Active Citizenship at Tufts

Tufts has been committed to public service since its founding in 1852 when Hosea Ballou II, the university’s first president, articulated engagement with the world beyond its walls as a core mission of Tufts.

In 2000, the university deepened its commitment to producing active, engaged, and effective citizens through the founding of the Jonathan M. Tisch College of Citizenship and Public Service. All Tufts students are part of this unique college that works across Tufts schools to prepare students from every field to be lifelong active citizens. Serving as an innovator and incubator, Tisch College collaborates closely with Tufts schools, departments, and student groups to generate an enduring culture of active citizenship across the university.

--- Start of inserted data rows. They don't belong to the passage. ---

(** The text every diagnostic starts with. *)
Definition not_provided (kind : _PluginKind) (entry_name : atom) : string :=
  capitalize (kind_str kind) +:+ " '" +:+ str_of_atom entry_name
    +:+ "' is not provided by any registered project".

(** [entry_name] is registered locally for [kind] by the entry point [ep]. *)
Definition registered (_entry_points : string → gmap string EntryPoint)
    (kind : _PluginKind) (entry_name : atom) (ep : EntryPoint) : Prop :=
  ∃ s, entry_name = AStr s ∧
       _entry_points (entry_points_key kind) !! s = Some ep.


(** A set of names, all of them strings. *)
Definition all_str (wanted : gset atom) : Prop :=
  ∀ a, a ∈ wanted → ∃ s, a = AStr s.

(** The names that the value of [plugins] or [markdown_extensions] asks
    for: the string itself, the keys of a mapping, the names of the items of
    a sequence. *)
Definition names_in (v : option value) (s : string) : Prop :=
  match v with
  | Some (VAtom (AStr s')) => s' = s
  | Some (VDict m) => is_Some (m !! s)
  | Some (VList l) => ∃ item v', item ∈ l ∧ item_names item s v'
  | _ => False
  end.

(** [a] is a name that a project of [projects] with an install identifier
    declares for [kind]. *)
Definition declared_installable (projects : list Project) (kind : _PluginKind)
    (a : atom) : Prop :=
  ∃ project entry_name,
    project ∈ projects ∧ install_name project ≠ None ∧
    entry_name ∈ _strings_decl (project_get project (projects_key kind)) ∧
    a = AStr entry_name.

(** What the scan of [projects] does to the wanted set of one [kind]:
    project after project, the loop over the entries declared for [kind]
    takes the set from [wanted] to [wanted'] (the package set it runs with
    is whatever the scan has reached). *)
Inductive wanted_chain (repr : value → string) (repr_project : Project → string)
    (cfg theme : value) (kind : _PluginKind)
  : list Project → gset atom → gset atom → Prop :=
| wanted_chain_nil wanted :
    wanted_chain repr repr_project cfg theme kind [] wanted wanted
| wanted_chain_cons project projects packages lg packages' wanted wanted1 wanted' :
    scan_kind repr repr_project cfg theme project kind (packages, wanted)
      = MkM lg (Ok (packages', wanted1)) →
    wanted_chain repr repr_project cfg theme kind projects wanted1 wanted' →
    wanted_chain repr repr_project cfg theme kind (project :: projects)
      wanted wanted'.

(** * Data for the worked examples *)

(** A catalog in the shape of the project's test catalog, an environment
    with three plugins installed locally, and the renderings left open. *)

Definition ex_project (theme plugin extension : option decl)
    (pypi github : option string) (extras : gmap string decl) : Project :=
  {| mkdocs_theme := theme; mkdocs_plugin := plugin;
     markdown_extension := extension; pypi_id := pypi; github_id := github;
     extra_dependencies := extras |}.

Definition ex_catalog : list Project :=
  [ ex_project (Some (One "material"))
               (Some (Many ["material/search"; "material/tags"])) None
               (Some "mkdocs-material") None ∅;
    ex_project None (Some (One "tags")) None (Some "mkdocs-plugin-tags") None ∅;
    ex_project None (Some (One "blog")) None
               None (Some "andyoakley/mkdocs-blog") ∅;
    ex_project None (Some (One "orphan")) None None None ∅;
    ex_project None (Some (One "mkdocstrings")) None (Some "mkdocstrings") None
               {[ "plugins.mkdocstrings.handlers.python" := One "mkdocstrings-python";
                  "theme.locale" := Many ["babel"; "pytz"] ]};
    ex_project None (Some (One "redirects")) None (Some "mkdocs-redirects") None ∅;
    ex_project None None (Some (Many ["pymdownx.emoji"; "pymdownx.snippets"]))
               (Some "pymdown-extensions") None ∅ ].

Definition ex_entry_points (group : string) : gmap string EntryPoint :=
  if String.eqb group "mkdocs.plugins" then
    {[ "search" := {| dist := Some {| name := "mkdocs" |} |};
       "local" := {| dist := Some {| name := "my-plugins" |} |};
       "unowned" := {| dist := None |} ]}
  else ∅.

Definition ex_get_deps : list Project → value → M (list string) :=
  get_deps ex_entry_points (λ _, "<object>") (λ _, "<project>") "'mkdocs.yml'".

(** [plugins: [tags]] with [theme: material]: the namespaced entry of the
    theme comes first in the catalog and satisfies the request. *)
Definition ex_cfg_theme_precedence : value :=
  VDict {[ "site_name" := VStr "Test";
           "plugins" := VList [VStr "tags"];
           "theme" := VStr "material" ]}.

(** Names that no project provides, with and without local registration,
    and a project without install identifier. *)
Definition ex_cfg_unknown : value :=
  VDict {[ "plugins" := VList [VStr "zzz"; VStr "local"; VStr "redirects";
                               VStr "search"; VStr "unowned"; VStr "orphan"];
           "theme" := VStr "qndyakplooyh";
           "markdown_extensions" := VList [VStr "saqdhyndpvpa"] ]}.

(** An extra dependency keyed on a path that is found with the value null. *)
Definition ex_cfg_extras : value :=
  VDict {[ "theme" := VDict {[ "name" := VStr "mkdocs"; "locale" := VNone ]};
           "plugins" := VList [VDict {[ "mkdocstrings" := VNone ]}] ]}.

(** Two projects that declare the same plugin, and the same catalog behind
    a project that declares it without saying how to install it. *)
Definition ex_catalog_twice : list Project :=
  [ ex_project None (Some (One "x")) None (Some "first") None ∅;
    ex_project None (Some (One "x")) None (Some "second") None ∅ ].

Definition ex_catalog_orphan_first : list Project :=
  ex_project None (Some (One "x")) None None None ∅ :: ex_catalog_twice.

Definition ex_cfg_x : value :=
  VDict {[ "site_name" := VStr "Test"; "plugins" := VList [VStr "x"] ]}.

(** A catalog that itself provides the package of MkDocs. *)
Definition ex_catalog_mkdocs : list Project :=
  [ ex_project None (Some (One "foo")) None (Some "mkdocs") None ∅ ].

Definition ex_cfg_locale_uk : value :=
  VDict {[ "theme" := VDict {[ "name" := VStr "mkdocs"; "locale" := VStr "uk" ]};
           "plugins" := VList [VStr "foo"] ]}.

(** * Properties *)

(** ** Reasoning about [M] *)

Lemma M_eta {A} (m : M A) : m = MkM (logged m) (outcome m).
Proof. destruct m; reflexivity. Qed.

Lemma bind_Ok_inv {A B} (m : M A) (f : A → M B) lg b :
  m ≫= f = MkM lg (Ok b) →
  ∃ a l1 l2, m = MkM l1 (Ok a) ∧ f a = MkM l2 (Ok b) ∧ lg = l1 ++ l2.
Proof.
  destruct m as [l1 [a|e]]; unfold mbind, M_bind; simpl; [|discriminate].
  intros [= <- Hout]. exists a, l1, (logged (f a)).
  rewrite <- Hout. split_and!; [reflexivity | apply M_eta | reflexivity].
Qed.

Lemma bind_Ok {A B} (f : A → M B) l1 a :
  MkM l1 (Ok a) ≫= f = MkM (l1 ++ logged (f a)) (outcome (f a)).
Proof. reflexivity. Qed.

Lemma lift_Ok_inv {A} (r : result A) lg a :
  lift r = MkM lg (Ok a) → r = Ok a ∧ lg = [].
Proof. unfold lift. intros [= <- ->]. auto. Qed.

Lemma ret_Ok_inv {A} (x : A) lg a : mret x = MkM lg (Ok a) → x = a ∧ lg = [].
Proof. unfold mret, M_ret. intros [= <- ->]. auto. Qed.

(** Inverts a hypothesis saying that a sequence of binds returned. *)
Ltac inv_M H :=
  repeat match type of H with
  | _ ≫= _ = MkM _ (Ok _) =>
      let a := fresh "a" in let l1 := fresh "lg" in let l2 := fresh "lg" in
      let H1 := fresh "Hm" in let Hl := fresh "Hlg" in
      apply bind_Ok_inv in H as (a & l1 & l2 & H1 & H & Hl)
  end.

(** An invariant of the state is kept by a monadic fold that returns. *)
Lemma foldM_Ok_ind {A S} (P : S → S → Prop) (f : S → A → M S) :
  (∀ s, P s s) →
  (∀ s1 s2 s3, P s1 s2 → P s2 s3 → P s1 s3) →
  ∀ l,
  (∀ s x lg s', x ∈ l → f s x = MkM lg (Ok s') → P s s') →
  ∀ s lg s', foldM f s l = MkM lg (Ok s') → P s s'.
Proof.
  intros Hrefl Htrans l. induction l as [|x l IH]; intros Hf s lg s' H; simpl in H.
  - apply ret_Ok_inv in H as [-> _]. apply Hrefl.
  - apply bind_Ok_inv in H as (s1 & l1 & l2 & H1 & H2 & _).
    eapply Htrans.
    + eapply Hf; [left | exact H1].
    + eapply IH; [|exact H2]. intros ? ? ? ? Hin. eapply Hf. by right.
Qed.

(** A fold over a list in two parts is the fold over the first part followed
    by the fold over the second from the state reached. *)
Lemma foldM_app {A S} (f : S → A → M S) l1 l2 s lg s' :
  foldM f s (l1 ++ l2) = MkM lg (Ok s') ↔
  ∃ s1 lg1 lg2, foldM f s l1 = MkM lg1 (Ok s1) ∧
                foldM f s1 l2 = MkM lg2 (Ok s') ∧ lg = lg1 ++ lg2.
Proof.
  revert s lg. induction l1 as [|x l1 IH]; intros s lg; simpl.
  - split.
    + intros H. exists s, [], lg. by rewrite H.
    + intros (s1 & lg1 & lg2 & [-> ->]%ret_Ok_inv & H2 & ->). done.
  - split.
    + intros (s0 & l0 & l0' & H1 & H2 & ->)%bind_Ok_inv.
      apply IH in H2 as (s1 & lg1 & lg2 & Ha & Hb & ->).
      exists s1, (l0 ++ lg1), lg2. split_and!; [|done|by rewrite app_assoc].
      rewrite H1, bind_Ok, Ha. done.
    + intros (s1 & lg1 & lg2 & (s0 & l0 & l0' & H1 & H2 & ->)%bind_Ok_inv & Hb & ->).
      rewrite H1, bind_Ok.
      assert (foldM f s0 (l1 ++ l2) = MkM (l0' ++ lg2) (Ok s')) as ->.
      { apply IH. eauto 10. }
      simpl. by rewrite app_assoc.
Qed.

(** A monadic fold whose steps write nothing writes nothing. *)
Lemma foldM_silent {A S} (f : S → A → M S) :
  (∀ s x lg s', f s x = MkM lg (Ok s') → lg = []) →
  ∀ l s lg s', foldM f s l = MkM lg (Ok s') → lg = [].
Proof.
  intros Hf l. induction l as [|x l IH]; intros s lg s' H; simpl in H.
  - by apply ret_Ok_inv in H as [_ ->].
  - apply bind_Ok_inv in H as (s1 & l1 & l2 & H1 & H2 & ->).
    apply Hf in H1 as ->. by apply IH in H2 as ->.
Qed.

(** ** The nested-key accessor *)

Lemma _dig_eq cfg keys :
  _dig cfg keys =
    match getitem cfg (partition "." keys).1 with
    | Raise _ => _NotFound
    | Ok v =>
        if decide ((partition "." keys).2 = "") then Some (flat v)
        else _dig (flat v) (partition "." keys).2
    end.
Proof.
  funelim (_dig cfg keys); rewrite Hpart; simpl; rewrite Heq; done.
Qed.

(** A path of one segment reads the key and flattens what it finds. *)
Lemma _dig_segment d key :
  partition "." key = (key, "") → _dig (VDict d) key = flat <$> d !! key.
Proof.
  intros Hp. rewrite _dig_eq, Hp. simpl. by destruct (d !! key).
Qed.

(** ** The flattening step of [_dig] *)

(** The reverse traversal handles the head of the sequence last. *)
Lemma flatten_cons item l : flatten (item :: l) = flatten_step (flatten l) item.
Proof. unfold flatten. by rewrite reverse_cons, foldl_snoc. Qed.

Lemma map_size_1_singleton {A} (d : gmap string A) :
  size d = 1 → ∃ k v, d = {[k := v]}.
Proof.
  intros Hsz.
  destruct (map_choose d) as (k & v & Hk).
  { intros ->. by rewrite map_size_empty in Hsz. }
  exists k, v.
  assert (delete k d = ∅) as Hdel.
  { apply map_size_empty_iff. rewrite map_size_delete, Hk. lia. }
  rewrite <- (insert_id d k v Hk), <- insert_delete_eq, Hdel. done.
Qed.

Lemma flatten_step_names cfg item k v :
  item_names item k v → flatten_step cfg item !! k = Some v.
Proof.
  intros [-> | [-> ->]]; simpl.
  - rewrite map_size_singleton. simpl.
    apply lookup_union_Some_raw. left. apply lookup_singleton_eq.
  - apply lookup_insert_eq.
Qed.

Lemma flatten_step_other cfg item k :
  (∀ v, ¬ item_names item k v) → flatten_step cfg item !! k = cfg !! k.
Proof.
  intros Hno. destruct item as [[| | |s]|l|d]; simpl; try done.
  - apply lookup_insert_ne. intros ->. apply (Hno (VDict ∅)). by right.
  - destruct (decide (size d = 1)) as [Hsz|]; [|done].
    apply map_size_1_singleton in Hsz as (k' & v' & ->).
    apply lookup_union_r, lookup_singleton_ne. intros ->.
    apply (Hno v'). by left.
Qed.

Today, students at every Tufts school are educated as active citizens. Undergraduates from the School of Arts and Sciences and School of Engineering have a range of opportunities for every major and interest. Students may select from Tisch College’s growing list of 108 active citizenship courses from 30 departments, and all 3317 undergraduates living on campus engage through Tisch College’s partnership with the Office of Residential Life and Learning.

Students from the School of Medicine are required to complete 50 hours of community service learning, students from the School of Dental Medicine must participate in a five-week “externship” at one of 25 facilities across the country and students from the Gerald J. and Dorothy R. Friedman School of Nutrition Science and Policy are required to take a public policy course. At the Cummings School of Veterinary Medicine students actively serve through numerous community programs and students from The Fletcher School arrive as impressive world  leaders and graduate as innovative problem-solvers with strategic cross-sector networks.

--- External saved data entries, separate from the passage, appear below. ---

(** X10. A ticket that is created belongs to its creator: [createdBy] and
    the organization are those of the requester whatever the body says,
    title, description and category are those sent, the priority is the one
    sent or medium, and nothing else is written. The creator finds the ticket
    in the list at once; by id the creator gets it unless the creator is a
    customer, whom GET /api/tickets/:id refuses. *)
Theorem created_ticket_belongs_to_creator textSearch now tid user body db
    reply db' :
  createTicket now tid user body db = (Json reply, db') →
  reply.1 = tid
  ∧ tickets db' !! tid = Some reply.2
  ∧ Ticket.createdBy reply.2 = Actor.id user
  ∧ Ticket.organizationId reply.2 = Actor.organizationId user
  ∧ Ticket.priority reply.2 = default medium (n_priority body)
  ∧ Some (Ticket.title reply.2) = n_title body
  ∧ Some (Ticket.description reply.2) = n_description body
  ∧ Some (Ticket.category reply.2) = n_category body
  ∧ (∀ k, k ≠ tid → tickets db' !! k = tickets db !! k)
  ∧ responses db' = responses db
  ∧ users db' = users db
  ∧ (∃ l, listTickets textSearch user everything db' = Json l ∧ reply ∈ l)
  ∧ (Actor.role user ≠ customer →
     getTicket user tid db' = Json (reply.2, findResponses tid db'))
  ∧ (Actor.role user = customer → denied (getTicket user tid db')).
Proof.
  unfold createTicket. destruct (validateNewTicket body) eqn:Hval; [|done].
  intros [= <- <-]. simpl.
  unfold validateNewTicket, notEmpty in Hval.
  apply app_eq_nil in Hval as [Ht Hval]. apply app_eq_nil in Hval as [Hd Hc].
  split; [done|]. split; [apply lookup_insert_eq|].
  repeat (split; [done|]).
  split; [destruct (n_title body); [done | by simpl in Ht]|].
  split; [destruct (n_description body); [done | by simpl in Hd]|].
  split; [destruct (n_category body); [done | by simpl in Hc]|].
  split; [intros k Hk; by apply lookup_insert_ne|].
  split; [done|]. split; [done|]. split; [|split].
  - destruct (listTickets_spec textSearch user everything
                (set_tickets (<[tid := newTicket now user body]> (tickets db)) db))
      as (l & Hl & Hin).
    exists l. split; [done|]. apply Hin. simpl.
    split; [apply lookup_insert_eq|]. by apply matches_everything.
  - intros Hrole. apply getTicket_staff; [apply lookup_insert_eq | done | done].
  - apply getTicket_customer.
Qed.

Lemma created_ticket_belongs_to_creator_witness :
  Ticket.createdBy
    (newTicket 40 Sample.carolA
       (mkNewTicket (Some "Mouse") (Some "Dead") None (Some "hardware")))
  = Actor.id Sample.carolA.
Proof.
  apply (created_ticket_belongs_to_creator (λ _ _, true) 40 Sample.r5
           Sample.carolA
           (mkNewTicket (Some "Mouse") (Some "Dead") None (Some "hardware"))
           Sample.db
           (Sample.r5,
            newTicket 40 Sample.carolA
              (mkNewTicket (Some "Mouse") (Some "Dead") None (Some "hardware")))
           (createTicket 40 Sample.r5 Sample.carolA
              (mkNewTicket (Some "Mouse") (Some "Dead") None (Some "hardware"))
              Sample.db).2).
  vm_compute. reflexivity.
Defined.

(** *** What an update keeps and what it repeats *)

Lemma staffFields_identity now body t :
  Ticket.createdBy (staffFields now body t) = Ticket.createdBy t
  ∧ Ticket.organizationId (staffFields now body t) = Ticket.organizationId t.
Proof.
  unfold staffFields, applyAssignedTo, applyPriority.
  destruct (truthy (b_assignedTo body)), (b_priority body),
    (b_status body) as [[]|]; split; reflexivity.
Qed.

Tufts further expresses its institutional commitment to active citizenship through innovative interdisciplinary research aimed at addressing real world problems. Programs like the Tufts University Community Research Center (TCRC) and Tisch College’s Faculty Fellows help faculty develop their research in partnership with the community – ensuring research directly relevant to community needs.  Such efforts have resulted in cutting-edge research such as the Community Assessment of Freeway Exposure and Health (CAFEH) Study and Shape Up Somerville.

In addition to supporting faculty’s engaged research, Tufts University is also home to the premier research center on civic engagement. Housed at Tisch College, the Center for Information and Research on Civic Learning and Engagement (CIRCLE) is a nonpartisan, independent, academic research center that studies how young people connect and engage with their communities.